The command line tool will then generate a Kubernetes v1/batch Job from the information the user has provided. The spec is shown below:

    apiVersion: batch/v1
    kind: Job
    metadata:
      name: kaniko-build
    spec:
      template:
        spec:
          containers:
          - name: init-static
            image: gcr.io/priya-wadhwa/kaniko:latest
            volumeMounts:
            - name: dockerfile
              mountPath: /dockerfile
            command: ["/work-dir/main"]
          restartPolicy: Never
          volumes:
          - name: dockerfile
    	 configMap:
            - name: build-dockerfile
              items:
    	     key: dockerfile
             data: "dockerfile contents" 

The Job specifies one container to run, called the init-static container. This container is based off of the distroless base image, and contains a Go builder executable and some additional files necessary for authentication. The entrypoint of the image is the builder executable, which allows the executable to examine the filesystem of the image and execute commands in this mount namespace.

Alternative Solutions {#alternative-solutions}

Docker Socket Mounting

This solution involves volume mounting the host Docker socket into the pod, essentially giving the pod full root access on the machine. This gives containers in the Pod the ability to create, delete and modify other containers running on the same node. See below for an example configuration that uses hostPath to mount the Docker socket into a pod:

        apiVersion: v1
        kind: Pod
        metadata:
          name: docker
        spec:
          containers:
          - image: docker
            command: ["docker", "ps"]
            name: docker
            volumeMounts:
            - name: dockersock
              mountPath: /var/run/
          volumes:
          - name: dockersock
            hostPath:
              path: /var/run/

This is similar to how Cloud Build exposes a Docker daemon to users.

This is a security problem and a leaky abstraction - containers in a cluster should not know about the container runtime of the node they are running on. This would prevent a Pod from being able to run on a node backed by an alternate CRI implementation, or even a virtual kubelet.

Docker-in-Docker {#docker-in-docker}

See jpetazzo/dind for instructions and a more thorough explanation of this approach. This approach runs a second Docker daemon inside a container, running inside the node's Docker daemon.

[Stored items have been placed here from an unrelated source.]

(** The store after a content request: as before, or with one more
    cached row for a lesson that is in the lesson table. *)
Lemma content_request_store (orc : oracle) (w : world) (request : AdaptationRequest) :
  let out := run orc (generate_adapted_content request) w in
  store (snd out) = store w \/
  exists title text ct d,
    sql_select_lesson (ar_lesson_id request) (store w) = Some (title, text) /\
    store (snd out) =
      {| lessons := lessons (store w);
         generated_content :=
           generated_content (store w) ++
           [content_row_of (ar_lesson_id request) (ar_style request) ct d JNull];
         socratic_dialogues := socratic_dialogues (store w) |}.
Proof.
  cbv zeta.
  destruct (sql_select_cached (ar_lesson_id request) (ar_style request) (store w))
    as [row |] eqn:H.
  - left. exact (hit_leaves_store orc w request row H).
  - destruct (fits_int64 (ar_lesson_id request)) eqn:Fit;
      [| left; unfold run; rewrite generate_adapted_content_far by exact Fit; reflexivity].
    rewrite (generate_adapted_content_miss orc w request Fit H).
    destruct (sql_select_lesson (ar_lesson_id request) (store w)) as [[title text] |];
      [| left; reflexivity].
    pose proof (generate_fn_store orc
                  (logged (SelectLesson (ar_lesson_id request))
                     (logged (SelectCachedContent (ar_lesson_id request)
                                (ar_style request)) w))
                  (ar_style request) text) as K.
    destruct (run orc (generate_fn (ar_style request) text)
                (logged (SelectLesson (ar_lesson_id request))
                   (logged (SelectCachedContent (ar_lesson_id request)
                              (ar_style request)) w)))
      as [[[ct d] | e] wg]; simpl in K; [| left; exact K].
    right. exists title, text, ct, d. split; [reflexivity |].
    cbn [snd store]. rewrite K. rewrite insert_content_fresh by assumption. reflexivity.
Qed.

(** X15: if no lesson id in the lesson table or in the content cache
    exceeds the counter of the lesson table, this remains so after a
    content request, after a lesson deletion and after a grading
    request. *)
Theorem ids_bounded_kept (orc : oracle) (w : world) (seq : Z) :
  ids_bounded seq (store w) ->
  (forall request,
     ids_bounded seq (store (snd (run orc (generate_adapted_content request) w)))) /\
  (forall lesson_id, ids_bounded seq (store (snd (run orc (delete_lesson lesson_id) w)))) /\
  (forall request, ids_bounded seq (store (snd (run orc (grade_conversation request) w)))).
Proof.
  intros [Hl Hc]. split; [| split].
  - intros request.
    destruct (content_request_store orc w request)
      as [E | (title & text & ct & d & Hfound & E)]; rewrite E; [split; assumption |].
    split; [exact Hl |]. cbn [generated_content].
    apply Forall_app. split; [exact Hc |]. constructor; [| constructor].
    cbn [gc_lesson_id content_row_of].
    unfold sql_select_lesson in Hfound.
    destruct (fits_int64 (ar_lesson_id request)); [| discriminate].
    destruct (find (fun l => l_id l =? ar_lesson_id request) (lessons (store w)))
      as [l |] eqn:F; [| discriminate].
    apply find_some in F. destruct F as [Hin El]. apply Z.eqb_eq in El.
    rewrite Forall_forall in Hl. specialize (Hl l Hin). lia.
  - intros lesson_id. unfold run, delete_lesson. rewrite exec_perform. cbn [handle].
    unfold binding. destruct (fits_int64 lesson_id); [| split; assumption].
    cbn [snd store]. unfold alone, sql_delete_lesson. split; simpl; [| exact Hc].
    rewrite Forall_forall in *. intros l Hin. apply filter_In in Hin. apply Hl, Hin.
  - intros request.
    pose proof (grade_conversation_run orc request w) as R. simpl in R. rewrite R.
    destruct (grader_answer orc (clock w) request) as [s | e];
      [destruct (int_of_str s) as [n |] |]; cbn [snd store logged]; try (split; assumption).
    rewrite insert_dialogue_store.
    destruct (fits_int64 (sr_lesson_id request) && fits_int64 n); split; assumption.
Qed.

End IdsBounded.

(** X16: under that bound a lesson just created has no cached content for
    any style, although rows of deleted lessons stay in the cache: its id
    was never used before.  The bound holds again with the new counter,
    and also when the call fails and changes nothing. *)
Theorem created_lesson_has_no_cache (svc : vector_service) (lesson : LessonCreate)
    (c : catalog) (lesson_id : Z) (echo : LessonCreate) :
  ids_bounded (cat_lesson_seq c) (cat_store c) ->
  fst (create_lesson svc lesson c) = Ok (lesson_id, echo) ->
  let c' := snd (create_lesson svc lesson c) in
  cat_lesson_seq c' = lesson_id /\
  (forall style, sql_select_cached lesson_id style (cat_store c') = None) /\
  (forall style, key_rows lesson_id style (cat_store c') = []) /\
  ids_bounded (cat_lesson_seq c') (cat_store c').
Proof.
  intros [Hl Hc] E c'. subst c'. revert E. unfold create_lesson.
  destruct (fits_int64 (lc_course_id lesson)); [| discriminate].
  set (new_id := next_rowid (cat_lesson_seq c) (map l_id (lessons (cat_store c)))).
  destruct (new_id <=? int64_max); [| discriminate].
  destruct (next_rowid_fresh (cat_lesson_seq c) (map l_id (lessons (cat_store c))))
    as [Hseq _]. fold new_id in Hseq.
  rewrite upsert_lesson_returns. cbn [fst snd cat_store cat_lesson_seq].
  intros E. injection E as E _. subst lesson_id.
  cbn [cat_store cat_lesson_seq].
  assert (Hnone : forall style,
            find (content_key_is new_id style) (generated_content (cat_store c)) = None).
  { intros style.
    destruct (find (content_key_is new_id style) (generated_content (cat_store c)))
      as [r |] eqn:F; [| reflexivity].
    apply find_some in F. destruct F as [Hin Hk]. unfold content_key_is in Hk.
    apply andb_true_iff in Hk. destruct Hk as [Hk _]. apply Z.eqb_eq in Hk.
    rewrite Forall_forall in Hc. specialize (Hc r Hin). lia. }
  split; [reflexivity |]. split; [| split].
  - intros style. unfold sql_select_cached. cbn [generated_content].
    rewrite Hnone. destruct (fits_int64 new_id); reflexivity.
  - intros style. unfold key_rows. cbn [generated_content].
    apply find_none_filter, Hnone.
  - split; cbn [lessons generated_content].
    + apply Forall_app. split.
      * rewrite Forall_forall in *. intros l Hin. specialize (Hl l Hin). lia.
      * constructor; [cbn [l_id]; lia | constructor].
    + rewrite Forall_forall in *. intros r Hin. specialize (Hc r Hin). lia.
Qed.

(** ** The learning-style quiz *)

Lemma tally_counts (answers : list (option string)) :
  forall c c', tally answers c = Some c' ->
  forall l, count_of c' l = (count_of c l + votes l answers)%nat.
Proof.
  induction answers as [| a answers IH]; intros c c' H l.
  - simpl in H. injection H as <-. unfold votes. simpl. lia.
  - destruct a as [[| ch rest] |]; simpl in H.
    + rewrite (IH _ _ H l). unfold votes. simpl. reflexivity.
    + destruct (vark_of_char ch) as [l' |] eqn:E; [| discriminate].
      rewrite (IH _ _ H l). unfold votes. cbn [filter]. rewrite E.
      match goal with
      | |- context [filter ?f answers] => set (fl := filter f answers); clearbody fl
      end.
      destruct l, l'; simpl; lia.
    + rewrite (IH _ _ H l). unfold votes. simpl. reflexivity.
Qed.

Lemma tally_key_error (answers : list (option string)) :
  forall c, tally answers c = None ->
  exists ch rest, In (Some (String ch rest)) answers /\ vark_of_char ch = None.
Proof.
  induction answers as [| a answers IH]; intros c H; [discriminate |].
  destruct a as [[| ch rest] |]; simpl in H.
  - destruct (IH _ H) as (x & y & Hin & E). exists x, y. split; [right |]; assumption.
  - destruct (vark_of_char ch) as [l |] eqn:E.
    + destruct (IH _ H) as (x & y & Hin & E'). exists x, y. split; [right |]; assumption.
    + exists ch, rest. split; [left; reflexivity | exact E].
  - destruct (IH _ H) as (x & y & Hin & E). exists x, y. split; [right |]; assumption.
Qed.

(** X17: [calculate_style] picks the style of a letter with the most
    answers, and among letters with as many answers the first of V, A, R,
    K, so a quiz without answers gives "Visual".  It fails only when an
    answer starts with another letter. *)
Theorem calculate_style_dominant (answers : list (option string)) :
  match calculate_style answers with
  | Some style =>
      exists l,
        style = style_map l /\
        (forall l', (votes l' answers <= votes l answers)%nat) /\
        (forall l', (vark_rank l' < vark_rank l)%nat ->
                    (votes l' answers < votes l answers)%nat)
  | None =>
      exists ch rest, In (Some (String ch rest)) answers /\ vark_of_char ch = None
  end.
Proof.
  unfold calculate_style.
  destruct (tally answers {| count_V := 0; count_A := 0; count_R := 0; count_K := 0 |})
    as [c |] eqn:T; [| exact (tally_key_error _ _ T)].
  pose proof (tally_counts _ _ _ T) as H.
  pose proof (H LetterV) as HV. pose proof (H LetterA) as HA.
  pose proof (H LetterR) as HR. pose proof (H LetterK) as HK.
  simpl in HV, HA, HR, HK.
  exists (dominant c). split; [reflexivity |].
  unfold dominant. cbn [count_of].
  destruct (count_V c <? count_A c)%nat eqn:C1; cbn [count_of];
    [destruct (count_A c <? count_R c)%nat eqn:C2
    | destruct (count_V c <? count_R c)%nat eqn:C2]; cbn [count_of];
    [destruct (count_R c <? count_K c)%nat eqn:C3
    | destruct (count_A c <? count_K c)%nat eqn:C3
    | destruct (count_R c <? count_K c)%nat eqn:C3
    | destruct (count_V c <? count_K c)%nat eqn:C3];
    repeat match goal with
           | X : (_ <? _)%nat = true |- _ => apply Nat.ltb_lt in X
           | X : (_ <? _)%nat = false |- _ => apply Nat.ltb_ge in X
           end;
    (split; intros l'; destruct l'; simpl; lia).
Qed.

(** ** What no request handler does *)

Lemma handle_unique_keys (orc : oracle) {X : Type} (a : action X) (t : nat) (d : db) :
  unique_keys d -> unique_keys (snd (handle orc a t d)).
Proof.
  intros U. destruct a; cbn [handle]; unfold binding;
    try solve [exact U | destruct (fits_int64 _); exact U].
  - unfold sql_insert_content, binding.
    destruct (fits_int64 (gc_lesson_id row)) eqn:F; [| exact U].
    destruct (existsb _ (generated_content d)) eqn:E; [exact U |].
    apply find_none_existsb, (select_cached_none _ _ _ F) in E.
    exact (unique_keys_append row d U F E).
  - unfold sql_insert_dialogue, binding.
    destruct (fits_int64 lesson_id); [| exact U]. destruct (fits_int64 score); exact U.
Qed.

(** X18: no request handler, and no interleaving of it with other
    requests that respect the constraint themselves, leaves two cached rows
    under one (lesson, style) key: the invariant holds after every program
    built from the statements of the backend. *)
Theorem unique_keys_under_interference (orc : oracle) (env : nat -> db -> db) {A : Type}
    (p : prog A) (w : world) :
  (forall t d, unique_keys d -> unique_keys (env t d)) ->
  unique_keys (store w) ->
  unique_keys (store (snd (exec orc env p w))).
Proof.
  intros Henv. revert w. induction p as [a | e | X a k IH]; intros w U; simpl; try exact U.
  pose proof (handle_unique_keys orc a (clock w) (env (clock w) (store w))
                (Henv _ _ U)) as K.
  destruct (handle orc a (clock w) (env (clock w) (store w))) as [r d].
  apply IH. exact K.
Qed.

Docker and cgroups don't handle nesting particularly well, which can lead to bugs and strange behavior. This approach also requires the --privileged flag on the outer container. While this is supported in Kubernetes, it must be explicitly allowed by each node's configuration before a node will accept privileged containers.

FTL/Bazel {#ftl-bazel}

These solutions aim to improve DevEx by achieving the fastest possible creation of Docker images, at the expense of build compatibility. By restricting the set of allowed builds to an optimizable subset, we get the nice side effect of being able to run without privileges inside an arbitrary cluster.

These approaches can be thought of as special-case "fast paths" that can be used in conjunction with the support for general Dockerfile builds outlined above.